REPUBLIKA.CO.ID, JAKARTA -- Harga komoditas cabai dalam beberapa pekan terakhir terus mengalami kenaikan hingga Rp 70 ribu per kilogram (kg). Cuaca ekstrem diakui petani menjadi masalah saat ini yang dihadapi lantaran berdampak pada penurunan produksi, terutama cabai rawit merah yang paling banyak dikonsumsi masyarakat.
Petani Champion Cabai di Magelang, Jawa Tengah, Tunov Mondro Atmodjo, menjelaskan, kenaikan harga sudah mulai terjadi pada pekan kedua Februari lalu hingga pekan pertama Maret. "Sampai sekarang harga cabai khususnya rawit merah sudah Rp 50 ribu lebih dari petani. Kemungkinan sampai lebaran nanti akan terus naik karena stok berkurang," kata Tunov kepada Republika, Ahad (6/3/2022).
Ia menjelaskan, banyak tanaman cabai mengalami kegagalan karena layu. Di Magelang, kata dia, tanaman yang layu hingga 40 persen. Itu dipicu oleh cuaca ekstrem yang membuat tanaman terinfekfis jamur sehingga hasil produksi turun.
"Tanaman mengalami layu fusarium. Ini karena cuaca kalau hujan ya sangat lebat, kalau panas ya sangat panas. Ini lumayan dampaknya menyerang lahan pertanaman cabai," katanya menambahkan.
Lebih lanjut, Tunov menjelaskan, cabai rawit dibanding jenis cabai lainnya memang memiliki risiko kegagalan lebih tinggi. Petani yang membudidayakan rawit juga harus memiliki keahliah khusus. Di sisi lain, cabai rawit adalah jenis yang paling banyak dikonsumsi masyarakat.
Itu sebabnya, lonjakan harga hanya terjadi pada jenis rawit merah sementara jenis lainnya cenderung stabil karena pasokan masih terjaga.
Tunov menyampaikan, akibat kekurangan produksi itu, pengiriman cabai ke sejumlah daerah mengalami gangguan, terutama ke wilayah Jabodetabek yang memiliki tingkat konsumsi tinggi. "Pasokan yang masuk ke Pasar Induk Kramat Jati (Jakarta) itu pengiriman hariannya sepertinya berkurang hingga 50 persen," katanya.
Ia pun mengingatkan pemerintah untuk hati-hati dalam mengantisipasi kenaikan harga komoditas pangan. Tanpa penanganan yang tepat dikhawatirkan lonjakan harga akan semakin tinggi terutama menjelang hari raya Idul Fitri pada Mei mendatang.
"Itu (lonjakan harga) masih sangat mungkin terjadi sampai lebaran. Ini akan jadi masalah, kita tahu semua lagi naik. Bawang merah, kedelai, minyak, cabai, sampai tol. Ini berbahaya kalau tidak ada langkah konkret," katanya.
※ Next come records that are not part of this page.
(** The [if]/[elif] chain of [list_products]: the query it builds. *)
Definition list_products_query (request : Request) : result Query :=
  let name := args_get request "name" in
  let category_str := args_get request "category" in
  let available_str := args_get request "available" in
  match truthy name with
  | Some name => mret (filter_by query (by_name name))
  | None =>
      match truthy category_str with
      | Some category_str =>
          match Category_getitem (upper category_str) with
          | inr category => mret (filter_by query (by_category (Some category)))
          | inl (KeyError _) => mret (filter_by query (by_category None))
          | inl e => inl e
          end
      | None =>
          match truthy available_str with
          | Some available_str =>
              let available :=
                bool_decide (lower available_str ∈ ["true"; "1"; "yes"]) in
              mret (filter_by query (by_available available))
          | None => mret query
          end
      end
  end.

(** [[p.serialize() for p in rows]] *)
Fixpoint serialize_all (rows : list Product) : result (list pyval) :=
  match rows with
  | [] => inr []
  | p :: rows' =>
      v ← serialize p;
      vs ← serialize_all rows';
      mret (v :: vs)
  end.

(** GET /products *)
Definition list_products : view := λ request db,
  q ← list_products_query request;
  results ← serialize_all (all q db);
  mret ({| status_code := HTTP_200_OK; body := Json (PList results);
           location := None |}, db).

Definition not_found_description (product_id : Z) : string :=
  "Product with id '" ++ pretty product_id ++ "' was not found.".

(** GET /products/<int:product_id> *)
Definition get_products (product_id : Z) : view := λ request db,
  match get db product_id with
  | None => abort HTTP_404_NOT_FOUND (not_found_description product_id)
  | Some product =>
      payload ← serialize product;
      mret ({| status_code := HTTP_200_OK; body := Json payload;
               location := None |}, db)
  end.

(** PUT /products/<int:product_id> *)
Definition update_products `{FloatGrammar} (product_id : Z) : view := λ request db,
  check_content_type request "application/json";;
  match get db product_id with
  | None => abort HTTP_404_NOT_FOUND (not_found_description product_id)
  | Some product =>
      data ← get_json request;
      product ← call (deserialize data) product;
      db' ← update_commit product_id product db;
      payload ← serialize product;
      mret ({| status_code := HTTP_200_OK; body := Json payload;
               location := None |}, db')
  end.

(** DELETE /products/<int:product_id> *)
Definition delete_products (product_id : Z) : view := λ request db,
  match get db product_id with
  | Some product =>
      mret ({| status_code := HTTP_204_NO_CONTENT; body := Text "";
               location := None |}, delete_commit product_id db)
  | None =>
      mret ({| status_code := HTTP_204_NO_CONTENT; body := Text "";
               location := None |}, db)
  end.

(** One request served by the application: the view's response, or the
    error handler's when the view raises.  A view that raises has not
    committed (what follows a commit in a view does not raise on a row the
    commit took), and its session is dropped, so the rows are as they
    were. *)
Definition serve (v : view) (request : Request) (db : Database)
  : Response * Database :=
  match v request db with
  | inr (response, db') => (response, db')
  | inl e => (handle_exception e, db)
  end.

(** The routing table built by the [@app.route] decorators. *)
Inductive endpoint : Type :=
  | CreateProducts
  | ListProducts
  | GetProducts (product_id : Z)
  | UpdateProducts (product_id : Z)
  | DeleteProducts (product_id : Z).

Definition route `{FloatGrammar} (e : endpoint) : view :=
  match e with
  | CreateProducts => create_products
  | ListProducts => list_products
  | GetProducts product_id => get_products product_id
  | UpdateProducts product_id => update_products product_id
  | DeleteProducts product_id => delete_products product_id
  end.

(** The table after a series of requests, served one after the other. *)
Fixpoint run `{FloatGrammar} (requests : list (endpoint * Request))
    (db : Database) : Database :=
  match requests with
  | [] => db
  | (e, request) :: requests' => run requests' (serve (route e) request db).2
  end.

End Routes.

(* ===================================================================== *)
(** ** The vocabulary of the specification                               *)
(* ===================================================================== *)
Module Spec.
Import Py Models Db Routes.

(** A label names a category when it equals the category's value once the
    case of the letters is ignored. *)
Definition same_label (label : string) (c : Category) : Prop :=
  lower label = lower (Category_value c).

(** A label that names no category. *)
Definition unknown_label (label : string) : Prop :=
  ∀ c : Category, ¬ same_label label c.

#[global] Instance same_label_dec (label : string) (c : Category) :
  Decision (same_label label c).
Proof. unfold same_label. apply _. Defined.
(** * ll-parsing: a streaming lexer and a stack-driven LL parse engine

    Shallow embedding of [src/index.ts] and the properties of its two
    exported factories, [createSimpleLexer] and [createLLParser].

    Modelling conventions
    - JavaScript numbers used as counters ([index], [line], [inlineIndex])
      are natural numbers; they only ever grow by one or are reset to 0.
    - A chunk is a [string]; [chunk[i]] is one character ([ascii]).
    - A [RegExp] that is only ever [test]ed against a one-character string
      is a predicate [ascii -> bool] (the expression is assumed to carry no
      [g]/[y] flag, so that [test] is stateless).
    - An async iterable is the finite list of the values it produces; a
      generator is the list of the values it yields, in order.
    - An array is a [list]; arrays that are mutated in place and may be
      shared between calls live in a heap ([gmap positive Stack]). *)

From Stdlib Require Import Ascii String.
From stdpp Require Import base option list strings gmap.

Local Open Scope string_scope.
Local Open Scope list_scope.
Local Open Scope nat_scope.

(** ** Characters and strings used by the source *)

Definition dquote : ascii := "034"%char.
Definition backslash : ascii := "092"%char.
Definition linefeed : ascii := "010"%char.

(** The one-character string [chunk[i]]. *)
Definition str (c : ascii) : string := String c EmptyString.

(** Comparison with the empty string. *)
Definition is_empty (s : string) : bool :=
  match s with EmptyString => true | String _ _ => false end.

(** ** Data model *)

Module LexedItem.
Record t := mk
  { tokens : list string; index : nat; line : nat; inlineIndex : nat }.
End LexedItem.

Module Position.
Record t := mk { index : nat; line : nat; inlineIndex : nat }.
End Position.

(** ** The lexer: [createSimpleLexer] *)

Module Lexer.

(** The destructured argument of [createSimpleLexer].  An omitted optional
    boolean is [undefined], which the conditions treat as [false]. *)
Record config := mkConfig
  { separatorRegex : ascii -> bool;
    newlineRegex : option (ascii -> bool);
    useQuote : bool;
    useEscape : bool;
    escapeChar : option string }.

(** [const defaultNewlineRegex = /^\r?\n$/], tested against one character:
    only a line feed has the shape: optional CR, then LF. *)
Definition defaultNewlineRegex (c : ascii) : bool := Ascii.eqb c linefeed.

(** [newlineRegex = newlineRegex || defaultNewlineRegex] *)
Definition newline (cfg : config) : ascii -> bool :=
  match newlineRegex cfg with
  | Some r => r
  | None => defaultNewlineRegex
  end.

(** [escapeChar || backslash]: an absent or empty [escapeChar] is falsy. *)
Definition escape (cfg : config) : string :=
  match escapeChar cfg with
  | Some s => if is_empty s then str backslash else s
  | None => str backslash
  end.

(** The generator's local variables. *)
Record state := mkState
  { token : string;
    isQuoting : bool;
    isEscaping : bool;
    index : nat;
    line : nat;
    inlineIndex : nat }.

Definition init : state :=
  {| token := EmptyString; isQuoting := false; isEscaping := false;
     index := 0; line := 0; inlineIndex := 0 |}.

(** One iteration of the inner [for] loop (lines 184-220): the updated
    locals and the items yielded during the iteration. *)
Definition lex_char (cfg : config) (st : state) (char : ascii)
  : state * list LexedItem.t :=
  let index := S (index st) in
  let inlineIndex := S (inlineIndex st) in
  let '(token, isQuoting, isEscaping, out) :=
    if useEscape cfg && isEscaping st then
      (token st +:+ str char, isQuoting st, false, [])
    else if useEscape cfg && String.eqb (str char) (escape cfg) then
      (token st, isQuoting st, true, [])
    else if useQuote cfg && isQuoting st then
      if Ascii.eqb char dquote then
        (token st +:+ str dquote, false, isEscaping st, [])
      else
        (token st +:+ str char, isQuoting st, isEscaping st, [])
    else if separatorRegex cfg char then
      let '(token, pending) :=
        if negb (is_empty (token st)) then
          (EmptyString,
           [LexedItem.mk [token st] (index - 1) (line st) (inlineIndex - 1)])
        else (token st, []) in
      (token, isQuoting st, isEscaping st,
       pending ++ [LexedItem.mk [str char] index (line st) inlineIndex])
    else
      (token st +:+ str char, isQuoting st, isEscaping st, []) in
  let '(line, inlineIndex) :=
    if newline cfg char then (S (line st), 0) else (line st, inlineIndex) in
  (mkState token isQuoting isEscaping index line inlineIndex, out).

(** The inner loop over the characters of one chunk. *)
Fixpoint lex_chars (cfg : config) (st : state) (chunk : string)
  : state * list LexedItem.t :=
  match chunk with
  | EmptyString => (st, [])
  | String char rest =>
      let '(st1, out1) := lex_char cfg st char in
      let '(st2, out2) := lex_chars cfg st1 rest in
      (st2, out1 ++ out2)
  end.

(** Lines 223-225: the [yield] after the inner loop.  No local variable is
    assigned there. *)
Definition chunk_end (st : state) : list LexedItem.t :=
  if negb (is_empty (token st)) then
    [LexedItem.mk [token st] (index st) (line st) (inlineIndex st)]
  else [].

(** One iteration of the outer [for await] loop. *)
Definition lex_chunk (cfg : config) (st : state) (chunk : string)
  : state * list LexedItem.t :=
  let '(st', out) := lex_chars cfg st chunk in
  (st', out ++ chunk_end st').

Fixpoint lex_chunks (cfg : config) (st : state) (stream : list string)
  : state * list LexedItem.t :=
  match stream with
  | [] => (st, [])
  | chunk :: rest =>
      let '(st1, out1) := lex_chunk cfg st chunk in
      let '(st2, out2) := lex_chunks cfg st1 rest in
      (st2, out1 ++ out2)
  end.

(** [createSimpleLexer(cfg)(stream)]: everything the generator yields. *)
Definition createSimpleLexer (cfg : config) (stream : list string)
  : list LexedItem.t :=
  (lex_chunks cfg init stream).2.

(** The text of every yielded item, in order. *)
Definition texts (items : list LexedItem.t) : list string :=
  mjoin (LexedItem.tokens <$> items).

(** The characters of a stream, chunk boundaries forgotten. *)
Definition characters (stream : list string) : string :=
  foldr String.append EmptyString stream.

(** *** Where an item was yielded

    The generator has three [yield]s: two inside the inner loop (lines 203
    and 212) and one after it (line 224).  [trace] is [lex_chunks] with
    every item labelled by the place that yielded it. *)
Inductive origin := In_loop | At_chunk_end.

Fixpoint trace (cfg : config) (st : state) (stream : list string)
  : state * list (origin * LexedItem.t) :=
  match stream with
  | [] => (st, [])
  | chunk :: rest =>
      let '(st1, out) := lex_chars cfg st chunk in
      let '(st2, more) := trace cfg st1 rest in
      (st2,
       (pair In_loop <$> out) ++ (pair At_chunk_end <$> chunk_end st1) ++ more)
  end.

Definition is_in_loop (o : origin) : bool :=
  match o with In_loop => true | At_chunk_end => false end.

(** The items of a trace that the inner loop yielded. *)
Fixpoint in_loop (tr : list (origin * LexedItem.t)) : list LexedItem.t :=
  match tr with
  | [] => []
  | (o, x) :: tr => if is_in_loop o then x :: in_loop tr else in_loop tr
  end.

(** The number of characters of [s] that match the newline pattern. *)
Fixpoint newlines (cfg : config) (s : string) : nat :=
  match s with
  | EmptyString => 0
  | String c s => (if newline cfg c then 1 else 0) + newlines cfg s
  end.

End Lexer.

(** ** The parse engine: [createLLParser] *)

Module ParseError.
(** [token] is [tokens[0]], which is [undefined] for an item without
    tokens.  The [parseErrorSym] tag is the constructor [EParseError] of
    stack entries below. *)
Record t := mk
  { message : string;
    token : option string;
    index : nat;
    line : nat;
    inlineIndex : nat }.
End ParseError.

(** A JavaScript symbol: an identity and the description shown by
    [toString]. *)
Record symbol := Symbol { sym_id : nat; description : string }.

Definition symbol_toString (s : symbol) : string :=
  "Symbol(" +:+ description s +:+ ")".

(** [type Stack = (symbol | string | ParseError)[]] *)
Inductive entry :=
| ESymbol (s : symbol)
| EString (s : string)
| EParseError (e : ParseError.t).

Abbreviation Stack := (list entry).

Inductive onError_t := stop | throw | continue.

Record ParseOptions := mkOptions { onError : onError_t; debug : bool }.

(** The default value of the [options] parameter. *)
Definition default_options : ParseOptions :=
  {| onError := stop; debug := false |}.

(** What a template literal prints for [tokens[0]]. *)
Definition interpolate (x : option string) : string :=
  match x with Some s => s | None => "undefined" end.

(** [tos !== tokens[0]] for a string [tos]. *)
Definition differs (tos : string) (x : option string) : bool :=
  match x with Some s => negb (String.eqb tos s) | None => true end.

(** The position object built for the rules (lines 65-69). *)
Definition position_of (item : LexedItem.t) : Position.t :=
  Position.mk (LexedItem.index item) (LexedItem.line item)
    (LexedItem.inlineIndex item).

(** The message of the failure for a symbol without a rule (line 61). *)
Definition no_rule (tos : symbol) : string :=
  "No rule for " +:+ symbol_toString tos +:+ ".".

Module ParseResult.
Record t (TResult : Type) := mk
  { stack : Stack;
    errors : list ParseError.t;
    result : TResult;
    index : nat }.
Arguments mk {TResult}.
Arguments stack {TResult}.
Arguments errors {TResult}.
Arguments result {TResult}.
Arguments index {TResult}.
End ParseResult.

(** How a call of [parse] ends.  [Throws] carries the message of the
    [Error], the list printed by [console.error(errors)] in the [catch]
    block, and the contents of the two mutable objects at that moment.
    [Diverges] stands for a [while] loop that has not settled within the
    given number of rule applications. *)
Inductive outcome (TResult : Type) :=
| Returns (r : ParseResult.t TResult)
| Throws (message : string) (logged : list ParseError.t)
         (stack : Stack) (result : TResult)
| Diverges.
Arguments Returns {TResult}.
Arguments Throws {TResult}.
Arguments Diverges {TResult}.

Section Engine.

Context {TResult : Type}.

(** A rule receives the tokens, the position and the shared result object;
    it returns the fragment to splice in, and the result object as it has
    left it.  Rules are assumed to return. *)
Definition rule : Type :=
  list string → Position.t → TResult → Stack * TResult.

(** [rules[tos]] *)
Definition rule_table : Type := symbol → option rule.

Variable rules : rule_table.
Variable options : ParseOptions.

(** The [while] loop of lines 48-73 for one lexed item.  [fuel] bounds
    the number of rule applications.  The debug output of lines 49-59 has
    no effect on the data and is left out. *)
Inductive expansion :=
| Settled (tos : option entry) (stack : Stack) (result : TResult)
| NoRule (tos : symbol) (stack : Stack) (result : TResult)
| Unsettled.

Fixpoint expand (fuel : nat) (tokens : list string) (position : Position.t)
    (stack : Stack) (result : TResult) : expansion :=
  match stack with
  | [] => Settled None [] result
  | ESymbol tos :: stack =>
      match rules tos with
      | None => NoRule tos stack result
      | Some rule =>
          match fuel with
          | 0 => Unsettled
          | S fuel =>
              let '(fragment, result) := rule tokens position result in
              expand fuel tokens position (fragment ++ stack) result
          end
      end
  | tos :: stack => Settled (Some tos) stack result
  end.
Pihaknya pun berharap agar perhatian pemerintah terhadap petani cabai lebih ditingkatkan. Menurut Tunov, sejak 2020, komoditas cabai sudah tidak pernah mendapatkan bantuan signifikan seperti yang diberikan pada komoditas lain.
Alhasil, prognosis produksi yang dilakukan kerap kali meleset karena pengawasan pemerintah yang juga berkurang.
Senada dengan Tunov, Asosiasi Agribisnis Cabai Indonesia (AACI), Abdul Hamid, menjelaskan, kenaikan harga murni diakibatkan penurunan produksi akibat hujan. Faktor cuaca, terutama hujan intensitas tinggi sulit dihadapi petani dan menimbulkan banyak masalah yang berdampak pada harga.
Meskipun begitu, ia mengatakan, panen cabai akan selalu ada sehingga produksi tetap masih tersedia. "Nanti bulan Ramadhan juga akan ada panen yang banyak sekali, bisa jadi harga menjadi murah, bagi petani tentu itu juga kita khawatirkan," ujar dia.
Direktur Sayuran dan Tanaman Obat Direktorat Jenderal Hortikultura Kementerian Pertanian (Kementan) Tommy Nugraha, menjelaskan, produksi cabai di bulan ini berdasarkan early warning system (EWS) Kementan mencapai 104.115 ton dan surplus.
Adapun pada April produksi diperkirakan sebanyak 112.490 ton dan mengalami defisit sekitar 2.248 ton. Namun, posisi surplus diharapkan akan terjadi pada Mei dengan perkiraan produksi sebesar 120.354 ton.
"Sekarang kan banyak hujan dan banjir sehingga memang ada kekurangan pasokan, tetapi setelah dideteksi ada lokas siap panen menjelang Lebaran," kata dia.